Dataset entries:
(** * Gemma3: the conversation-orchestration core

    A shallow embedding of the Python sources
    ([ai_assistant.py], [topic_expert.py], [gemma_api.py],
    [gemma_web_app.py], [web_interface.py]) and the properties of
    chunked summarisation, session reset, capability gating, image
    payload handling and the submit/poll dispatcher.

    Python code with side effects is written in a state-and-exception
    monad; the external collaborators (the remote or local model, the
    base64 decoder, the image parser, the text extractors) are fields
    of the class [External]; the library calls made at start-up are those of
    the class [Startup]. *)

From Stdlib Require Import List String Ascii Arith PeanoNat Lia Bool.
From Stdlib Require Import Decimal DecimalString.
Import ListNotations.
Local Open Scope string_scope.
Local Open Scope nat_scope.
Local Open Scope list_scope.

(** Python's [+] on strings *)
Infix "+++" := String.append (at level 60, right associativity).

(* ================================================================= *)
(** * The Python runtime fragment used by the sources *)

Module Py.

(** Exception classes that occur in the modelled code.  Every one of them
    is a subclass of [Exception], so [except Exception] catches them all;
    [except queue.Empty] catches [Empty] only. *)
Inductive exn_class : Type :=
| Exception | IndexError | ValueError | AttributeError | Empty.

Record exn : Type := mk_exn { exn_cls : exn_class; exn_msg : string }.

(** [str(e)] *)
Definition str (e : exn) : string := exn_msg e.

Definition is_Empty (e : exn) : bool :=
  match exn_cls e with Empty => true | _ => false end.

Inductive result (A : Type) : Type :=
| Ok (a : A)
| Raise (e : exn).
Arguments Ok {A} a.
Arguments Raise {A} e.

(** A computation over a mutable state [S] that returns or raises.  The
    state reached when an exception is raised is kept: effects performed
    before a [raise] are not rolled back. *)
Definition M (S A : Type) : Type := S -> result A * S.

Definition ret {S A} (a : A) : M S A := fun s => (Ok a, s).

Definition bind {S A B} (m : M S A) (k : A -> M S B) : M S B :=
  fun s => match m s with
           | (Ok a, s') => k a s'
           | (Raise e, s') => (Raise e, s')
           end.

Definition raise {S A} (e : exn) : M S A := fun s => (Raise e, s).

(** [try: body  except Exception as e: handler e] *)
Definition try_except {S A} (body : M S A) (handler : exn -> M S A) : M S A :=
  fun s => match body s with
           | (Ok a, s') => (Ok a, s')
           | (Raise e, s') => handler e s'
           end.

(** [try: body  except <class>: handler], for the classes selected by [sel] *)
Definition try_except_only {S A} (sel : exn -> bool)
    (body : M S A) (handler : exn -> M S A) : M S A :=
  fun s => match body s with
           | (Ok a, s') => (Ok a, s')
           | (Raise e, s') => if sel e then handler e s' else (Raise e, s')
           end.

Definition of_result {S A} (r : result A) : M S A := fun s => (r, s).

Definition get {S} : M S S := fun s => (Ok s, s).
Definition modify {S} (f : S -> S) : M S unit := fun s => (Ok tt, f s).

(** A [for x in l: body x] loop that collects the values of the body. *)
Fixpoint for_each {S A B} (l : list A) (body : A -> M S B) : M S (list B) :=
  match l with
  | [] => ret []
  | x :: l' => bind (body x) (fun y =>
               bind (for_each l' body) (fun ys => ret (y :: ys)))
  end.

(** [range(start, stop, step)] for a non-negative start and step: the
    length is computed as CPython does, and a zero step is a ValueError. *)
Definition range (start stop step : nat) : result (list nat) :=
  if step =? 0 then
    Raise (mk_exn ValueError "range() arg 3 must not be zero")
  else
    let n := if start <? stop then (stop - start - 1) / step + 1 else 0 in
    Ok (map (fun k => start + k * step) (seq 0 n)).

(** [enumerate(l)] *)
Definition enumerate {A} (l : list A) : list (nat * A) :=
  combine (seq 0 (List.length l)) l.

(** [s[i:j]] for [0 <= i <= j]; the slice is clipped at the end of [s]. *)
Definition slice (s : string) (i j : nat) : string := substring i (j - i) s.

(** [l[i]] *)
Definition index {S A} (l : list A) (i : nat) : M S A :=
  match nth_error l i with
  | Some x => ret x
  | None => raise (mk_exn IndexError "list index out of range")
  end.

(** [s.startswith(p)] *)
Definition startswith (s p : string) : bool := prefix p s.

(** [s.split(sep)] for a one-character separator *)
Fixpoint split (sep : ascii) (s : string) : list string :=
  match s with
  | EmptyString => [EmptyString]
  | String c s' =>
      if Ascii.eqb c sep then EmptyString :: split sep s'
      else match split sep s' with
           | h :: t => String c h :: t
           | [] => [String c EmptyString]
           end
  end.

(** The characters that [str.strip()] removes, a character being a code
    point below 256: the ASCII white space (9 to 13, 28 to 32), U+0085 and
    U+00A0. *)
Definition isspace (c : ascii) : bool :=
  let n := nat_of_ascii c in
  ((9 <=? n) && (n <=? 13)) || ((28 <=? n) && (n <=? 32)) ||
  (n =? 133) || (n =? 160).

Fixpoint lstrip (s : string) : string :=
  match s with
  | EmptyString => EmptyString
  | String c s' => if isspace c then lstrip s' else s
  end.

--- Task details ---
Beginning at the line with "(** [s[i:j]] for" and stopping after the line with "(** [s.split(sep)] for", please write out every line of the data above exactly and nothing else.

--- Answer to this exercise ---
(** [s[i:j]] for [0 <= i <= j]; the slice is clipped at the end of [s]. *)
Definition slice (s : string) (i j : nat) : string := substring i (j - i) s.

(** [l[i]] *)
Definition index {S A} (l : list A) (i : nat) : M S A :=
  match nth_error l i with
  | Some x => ret x
  | None => raise (mk_exn IndexError "list index out of range")
  end.

(** [s.startswith(p)] *)
Definition startswith (s p : string) : bool := prefix p s.

(** [s.split(sep)] for a one-character separator *)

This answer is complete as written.